Flags: `-cosdist`, `-missingratio`, `-hamdist`, `-numblocks`, `-numchunks`,
`-auto`, `-centering`, `-seed`, `-quiet`. `-auto` forces automatic
parameter selection even if any of `-hamdist` / `-numblocks` /
`-numchunks` is also given. `-centering` subtracts the coordinate-wise
mean from the input vectors before both sketching and distance
computation (reported `cos_dist` is then between mean-shifted vectors).

## Memory note

`sketchsort.search(...)` collects every reported pair into memory before
returning.
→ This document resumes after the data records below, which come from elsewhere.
(* ===== verification/Prelude.v ===== *)
(** * Verification of chain5j-pbft

    The consensus engine of chain5j: a PBFT (Istanbul-style) replica in Go.
    This development models its consensus core and proves what it guarantees,
    and where it falls short.

    ** The program

    - [src/protocol/]: data of the protocol (views, requests, subjects,
      messages, states), the message set, and the interfaces of proposals,
      validators, the validator set and the backend.
    - [src/validator/]: the default validator set and the proposer policies.
    - [src/core/]: one replica.  A single goroutine ([handleLoop]) takes
      events from channels (requests, its own messages, p2p messages, stored
      messages, timeouts, final commits) and runs a handler for each.
      Goroutines the handlers spawn only send on these channels.
    - the root package, the engine around the core.  Managers vote on managers
      and validators (manange.go) through the API (api.go) and the consensus
      data of headers (types.go); a snapshot (snapshot.go) is the validators
      and votes at a block; the engine (engine.go) finds the snapshot of a
      block, verifies headers against it, prepares and seals blocks; as the
      backend of the core (pbft.go) it supplies validators and signatures and
      takes committed blocks.

    ** The files

    - [Prelude]: machine integers, float32 and float64 rounding, lemmas on
      lists and sets, programs as state passing with panics ([prog], [wp]):
      [wp] says that a program returns and does not panic of its own; a panic
      of what it calls may end it.
    - [Types], [Interfaces]: the data, the Go interfaces as classes with their
      laws, and the classes for imported packages (codec, priority queue, ARC
      cache, keccak, peer ids, broadcaster, clock).  [Env] collects them.
    - [Rlp]: the RLP methods of views, proposals and votes, and the codec of
      the core built from them; [RoundRlp]: those of the round state.
    - [MessageSet], [ValidatorSet], [Quorum], [RoundState]: the message set,
      the default validator set with its selectors, the threshold, and the
      round state with the round-change votes.
    - [CoreState], [Backlog], [Broadcast], [Round], [Phases], [Loop]: the
      struct [core] and every method of it, one Definition per method, the
      handlers composed as in the code; [handle_event] is one iteration of the
      loop.  A send, a broadcast, a timer and a [backend.Commit] are recorded
      as effects in [trace].
    - [CoreSpec], [BroadcastSpec], [BacklogSpec]: specifications of the
      methods over [main], the part of the state that decides the protocol.
    - [Node]: the abstract protocol of one validator: a step relation labelled
      with the votes, proposals, decisions and dropped locks, and its invariant.
    - [Refinement], [CoreRefinement], [Correctness]: every handler returns and
      refines the abstract protocol, in which the actions that are not always
      right happen only where they are warranted; the start; runs over any
      events.
    - [Provenance]: every message a node holds was brought to it by an event.
    - [Handlers], [Rounds], [Messages], [Priorities]: functional behaviour of
      the handlers on every branch, of round changes and timeouts, of message
      checks, queues and messages, and of the machine arithmetic.
    - [Safety]: order of votes, decision certificates, agreement; [Decided]:
      agreement as a statement about states; [Progress]: a proposal and the
      votes of a quorum lead to a decision.
    - [Network]: nodes that exchange messages, with their histories, among
      faulty validators that send anything; its invariant, and agreement in
      it.  [Delivery]: networks that can be executed, and are reachable.
    - [Votes]: the votes, the tallies and their application, method by method;
      [VotesSpec]: what a sequence of votes means, without tallies, and that
      the code computes it; [VotesLaws]: repeated votes, new snapshots, the
      votes a node proposes.
    - [Snapshot], [SnapshotLaws]: snapshots, [Apply], the stored form.
    - [Engine], [EngineSpec]: the state of the engine and [snapshot], the
      search for the snapshot of a block; its termination and invariant.
    - [Verification], [VerificationSpec]: [VerifyHeader] and what it calls;
      what committed seals certify and what an accepted header carries.
    - [Backend], [BackendSpec]: the methods the core calls, [Prepare], the
      signing part of [Seal], the API.
    - [Sealing]: the rest of [Seal], which waits for the committed block, as
      events interleaved with those of [Commit]; [Seals]: any number of calls
      of [Seal], the lock and the channel they share.
    - [Consensus]: the options, [NewConsensus] and the life cycle of an engine.
    - [Assembly], [AssemblySpec]: a node, the core running on the engine as its
      backend.  [CoreFrame] and [EngineFrame] carry an invariant of the
      backend through every method of the core and of the engine; [Restart]:
      the engine over a database with stored snapshots.
    - [Sample], [Scenarios], [Witnesses]: a concrete environment in which all
      laws hold, runs of four validators in it, and applications of the
      theorems to it; [VoteWitnesses], [EngineWitnesses], [NodeWitnesses],
      [NetworkWitnesses]: the same for votes and snapshots, for an engine with
      a chain of two blocks, for a node that commits the next block, and for a
      network of three nodes and a faulty fourth.

    ** What the theorems show

    The loop never panics of its own after a successful start, whatever bytes
    arrive and whatever the backend answers, and does only what the abstract
    protocol allows; only a panic in the backend, or a nil validator set from
    it, can end it; it drops a lock only on a timeout or when the backend
    refuses the block ([run_refines]).  The votes a validator sends for a
    view agree, but for the COMMITs with which it answers proposals of blocks
    that its chain has ([core_never_equivocates]); these can contradict its
    other votes ([commits_contradict]).  It counts only messages it was sent
    ([holds_received]); a decision carries a quorum of matching COMMITs
    ([decision_certificate]); the handlers send what they should and nothing
    else ([HandlePrePrepare_correct], [HandlePrepare_correct],
    [HandleCommit_correct], [HandleRoundChange_correct]); two deciders in a view agree
    ([agreement_in_view]).  In a network whose faulty validators, at most [f]
    of [3f + 1], send what they like, no correct node gets stuck
    but by its backend ([deliver_total]), and two nodes that commit at a height commit the same
    block unless a correct node dropped a lock at that height or repeated a
    COMMIT for a block without a certificate ([network_agreement]).  The code
    does drop locks: [disagreement_after_timeout] runs four correct validators
    into two decisions, since a timeout drops the lock
    ([handleTimeoutMsg_correct]).  [quorum_intersection] and [quorum_too_small] delimit the
    numbers of validators for which the threshold is safe.  A node that gets a
    proposal and the COMMITs of a quorum commits the block, whatever other
    votes come in between ([round_commits]).  A stored round state cannot be
    read back ([roundState_no_roundtrip]).

    The committed seals the engine accepts are those of more than [2f]
    distinct validators ([check_seals_correct]), so accepted blocks agree
    ([verified_headers_agree]), and the core's quorums are accepted
    ([core_quorum_accepted]), as is a single seal among two or three
    validators ([one_seal_accepted]).  [VerifyHeader_accepts] lists what an
    accepted header carries, [Commit_certifies] and [Prepare_correct] what
    the node puts into its own.  Votes on managers are counted right
    ([applyMVotes_refines]); but a repeated vote on a validator damages the
    other votes ([applyVVotes_revote]), a vote on a new snapshot panics
    ([newVoteSnapshot_votes]), and since [Apply] gives the votes to the wrong
    snapshot none takes effect: the validators are those of genesis for ever
    ([Apply_correct], [genesis_validators_forever], [snapshot_correct],
    [getValidators_correct]).  A stored snapshot keeps its votes
    ([Store_loadSnapshot]), but not the maps of its tallies where they are
    empty, so that the next vote panics ([loaded_vote_panics]), nor its
    validator set ([loadSnapshot_unusable]).  [Seal] delivers at most one block, the one it
    was given ([seal_one_result]), and may lose it ([seal_loses_commit]).
    Several calls of [Seal] behave each like a single one ([seals_refine]),
    and the lock lets one wait at a time ([seals_correct]); but one may throw
    away the block of another ([seals_steal]).

    Of a node, the core on the engine: whatever the network, the chain and the
    other users of the engine do, it runs the protocol with the validators of
    genesis or none, and passes on only blocks it decided, as long as the
    engine does not panic ([node_correct]);
    nodes in a network that have committed at a height agree, with the same
    proviso ([nodes_agree]); what a node passes on every engine accepts as certified
    ([decided_block_certified]).
    A node that is started again has no validators, and panics or is deaf
    ([restart_loses_validators]).  [NewConsensus_correct] says when an engine
    is made: never, if the API cannot be registered at a nil interface.

    ** Modelling decisions

    - Pointers that may be nil are options; a nil dereference is [Panic].
      A call of the backend may panic, and its validator sets may be nil,
      which the core dereferences at once: both end the core with
      [CalleePanic].  Go makes no difference between the two panics; with it
      theorems on the core can say that the core is not to blame.
      Logging is left out, except that a value it dereferences is read.
    - Integers are [Z] with the conversions of the code ([u64], [i64],
      [big_Uint64]); [big.Int] is [Z].  Floats are exact integers or the
      rounded quotient.
    - Mutexes and goroutine scheduling: each handler is one atomic step, and a
      value sent by a goroutine is an event that may arrive in any order.
    - A fresh backend state ([World]) is threaded through every backend call,
      so its answers are arbitrary and may change between calls.
    - Loops over queues use the number of elements as fuel; [drain_spec]
      proves that it suffices.  [search] has the heights above genesis as
      fuel, and [snapshot] calls [VerifyHeader], which may call [snapshot], to
      depth 1: [snapshot_terminates] proves that both are enough.
    - Go maps are enumerated in an unspecified order; the results that depend
      on it ([Values]) are used up to order.
    - [CalcProposer] mutates the validator set in place, also as seen through
      message sets that share it; these only look up members, which it does
      not change ([CalcProposer_GetById]), so the sharing is not modelled.
      The default set identifies a validator with its id, not its address.

    - Snapshots share validator sets, and [AddValidator] and [RemoveValidator]
      change them in place: in the root package a set is a reference into a
      [heap], a snapshot in use an object behind a reference of [EState].
      The core calls [CalcProposer] on the set it was given, which is the one
      in the snapshot: [heap_CalcProposer], which keeps the engine's invariant
      ([e_ok_CalcProposer]).
    - What [json.Marshal] leaves out of a snapshot is modelled
      ([json_fields]), the text of the rest is not.
    - Headers, blocks, keys, JSON and the database are classes ([Chain],
      [EngineI], [BackendE]) with laws of their own; the block reader and the
      clock are arguments of an operation, [now] for all readings of the
      clock in a verification.

    - In a node ([Assembly]) the operations of the engine that other
      goroutines run are batches in a schedule, one before each call of the
      core.  Each operation of the engine is one atomic step: two that search
      for a snapshot at the same time are not interleaved.  A panic in the
      engine, in whichever goroutine, ends the core's next call and with it
      the process.
    - In a network a message in the name of a correct validator is one that it
      sent.  The code does not check this ([checkValidatorSignature] accepts
      everything), so it is an assumption on the network ([deliverable]); the
      bytes are otherwise arbitrary, in any order, as often as one likes, or
      lost.  The events
      and actions of a node are recorded beside its state ([replica]); the
      code does not read them.
    - A call of [Seal] is a sequence of steps at the points where it waits,
      takes the lock or uses the channel; steps of all calls and of [Commit]
      come in any order.

    ** Not modelled

    The mocks, which are generated, and the tests; logging, metrics, the JSON-RPC layer
    and the encodings of external packages (parameters with laws).  Of [Stop]
    the wait for the goroutines; the context of the engine, which nothing
    cancels, and [finalCommitCh], which nothing uses. *)

From stdpp Require Export base gmap list strings sorting.
From Stdlib Require Export ZArith Lia.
For large inputs at loose thresholds the result can be very
large (tens of millions of pairs are realistic). If memory is a concern,
use `sketchsort.run_from_file(...)` instead — it streams pairs to disk
while the algorithm runs.

## 0.1.0 release notes (based on upstream 0.0.8)

Breaking changes:

- **Deterministic by default.** v0.0.8 seeded the projection RNG with
  `time(0)` on every run, so results were non-reproducible. This release
  exposes a `seed` parameter (default `0`) and removes the time-based
  seeding on every code path — C++ CLI, Python `search()`, Python
  `run_from_file()`, and the `sketchsort` console script. To reproduce
  the old non-deterministic behaviour pass an explicit time-based seed,
  e.g. `sketchsort -seed $(date +%s) ...`.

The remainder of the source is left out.